[英]r data.table: aggregating the grouping column inconsistency
I'm using data.table package to aggregate a column which is also a grouping column. 我正在使用data.table包来聚合一个列,该列也是一个分组列。 But the results are not what I expected. 但结果并不是我的预期。
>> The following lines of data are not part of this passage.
Lemma pass_a_ok :
  ∃ keep, pass_a_reachable f g = Ok keep ∧ length keep = length (insts f) ∧
    ∀ i, keep !! i = Some true ↔ ∃ k b, blocks g !! k = Some b ∧ in_block b i ∧ block_reach g k.
Proof.
  unfold pass_a_reachable. destruct reachable_exact as (reachable & -> & Hl & Hr). cbn [res_bind].
  destruct (fold_res_inv (keep_block g) (λ pre keep, length keep = length (insts f) ∧
    ∀ i, keep !! i = Some true ↔ ∃ k b, (k, true) ∈ pre ∧ blocks g !! k = Some b ∧ in_block b i)
    (enumerate reachable) (replicate (length (insts f)) false)) as (keep & -> & Hlk & Hk).
  - split; [apply length_replicate|]. intros i. split; [by intros [? _]%lookup_replicate|].
    intros (? & ? & ?%elem_of_nil & _). done.
  - intros pre [k r] post keep E [Hlk Hk]. unfold keep_block. cbn [fst snd].
    assert (reachable !! k = Some r) as Hkr by (apply elem_of_enumerate; rewrite E; set_solver).
    destruct r.
    2: { exists keep. split; [done|]. split; [done|]. intros i. rewrite Hk. set_solver. }
    destruct (lookup_lt_is_Some_2 (blocks g) k) as [b Hb]; [apply lookup_lt_Some in Hkr; lia|].
    rewrite (proj2 (vec_get_Ok _ _ _) Hb). cbn [res_bind].
    destruct (keep_range (block_indices b) keep) as (keep' & -> & Hl' & Hk').
    { rewrite Hlk. by eapply block_indices_bound. }
    exists keep'. split; [done|]. split; [congruence|]. intros i. rewrite Hk', Hk.
    assert (i ∈ block_indices b ↔ in_block b i) as Hin.
    { unfold block_indices, in_block. rewrite elem_of_seq. lia. }
    rewrite Hin. split.
    + intros [(k' & b' & ? & ?)|?]; [exists k', b' | exists k, b]; set_solver.
    + intros (k' & b' & [?|[= ->]%list_elem_of_singleton]%elem_of_app & Hb' & ?); [left; eauto|].
      right. congruence.
  - exists keep. split_and!; [done..|]. intros i. rewrite Hk. setoid_rewrite elem_of_enumerate.
    setoid_rewrite Hr. naive_solver.
Qed.
End reach.

(** ** What pass B may delete *)

(** Function [g], or one nested in it, refers to variable slot [r]. *)
Inductive refers (r : N) : IRFunction → Prop :=
  | refers_here g inst : inst ∈ insts g → slot_ref inst = Some r → refers r g
  | refers_below g h : h ∈ nested g → refers r h → refers r g.

(** A store to a variable slot that a nested function refers to. *)
Definition escaping_store (f : IRFunction) (inst : Inst) (r : N) : Prop :=
  i_op inst = STORE_VAR ∧ (∃ s, i_rd inst = Reg s) ∧ ∃ h, h ∈ nested f ∧ refers r h.

(** Instruction [i] may be deleted when its result, register [r], is unused. *)
Definition deletable (f : IRFunction) (i : nat) (r : N) : Prop :=
  ∃ inst, insts f !! i = Some inst ∧ def_reg inst = Some r ∧ is_pure inst f = true ∧
    (Some i ∉ label_pos f) ∧ ¬ escaping_store f inst r.
(** *** The converse *)

(** [f] catches up with [f']: it skips deleted instructions, of which there
    are finitely many in a row. *)
Lemma catch_up s s' inst :
  matches s s' → insts f' !! s_pc s' = Some inst →
  ∃ t, rtc (step f) s t ∧ matches t s' ∧ keep !! s_pc t = Some true ∧ insts f !! s_pc t = Some inst.
Proof.
  remember (length (insts f) - s_pc s) as n eqn:Hn. revert s Hn.
  induction n as [n IH] using lt_wf_ind. intros s Hn Hm Hi.
  assert (s_pc s < length (insts f)) as Hlt.
  { apply lookup_lt_Some in Hi. rewrite (match_pc _ _ Hm), (comp_length _ _ _ Hcomp) in Hi.
    destruct (le_lt_dec (length (insts f)) (s_pc s)) as [Hge|?]; [|done].
    pose proof (rank_mono keep _ _ Hge). lia. }
  destruct (lookup_lt_is_Some_2 keep (s_pc s)) as [[] Hk]; [lia|..].
  { exists s. split_and!; [apply rtc_refl|done..|].
    by rewrite <- (comp_insts _ _ _ Hcomp _ Hk), <- (match_pc _ _ Hm). }
  destruct (Hdel _ _ (match_good _ _ Hm) Hk) as (x & Hx & Hterm & Hex & _).
  destruct (Hex (s_regs s) (s_heap s) (s_handlers s)) as [v He].
  assert (step f s (mkState (S (s_pc s)) (set_reg (s_regs s) (def_reg x) v) (s_heap s) (s_handlers s))) as Hs.
  { destruct s. simpl in *. eapply step_next; eauto. }
  pose proof (simulate_deleted _ _ _ Hs Hm Hk) as Hm2.
  edestruct (IH (length (insts f) - S (s_pc s))) as (t & Ht & Hrest); [lia| |exact Hm2|done|]; [done|].
  exists t. split; [by eapply rtc_l|done].
Qed.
my_data = data.table(contnt=c("america", "asia", "asia","europe", "europe", "europe"), num= 1:6)
#my_data
#contnt num
#america 1
#asia 2
#asia 3
#europe 4
#europe 5
#europe 6
my_data[, length(contnt),by=contnt]
#contnt V1
#america 1
#asia 1
#europe 1
It works differently when I aggregate a column other than grouping column 当我聚合除分组列之外的列时,它的工作方式不同
my_data[, length(num),by=contnt]
#contnt V1
#america 1
#asia 2
#europe 3
What causes this discrepancy? 造成这种差异的原因是什么?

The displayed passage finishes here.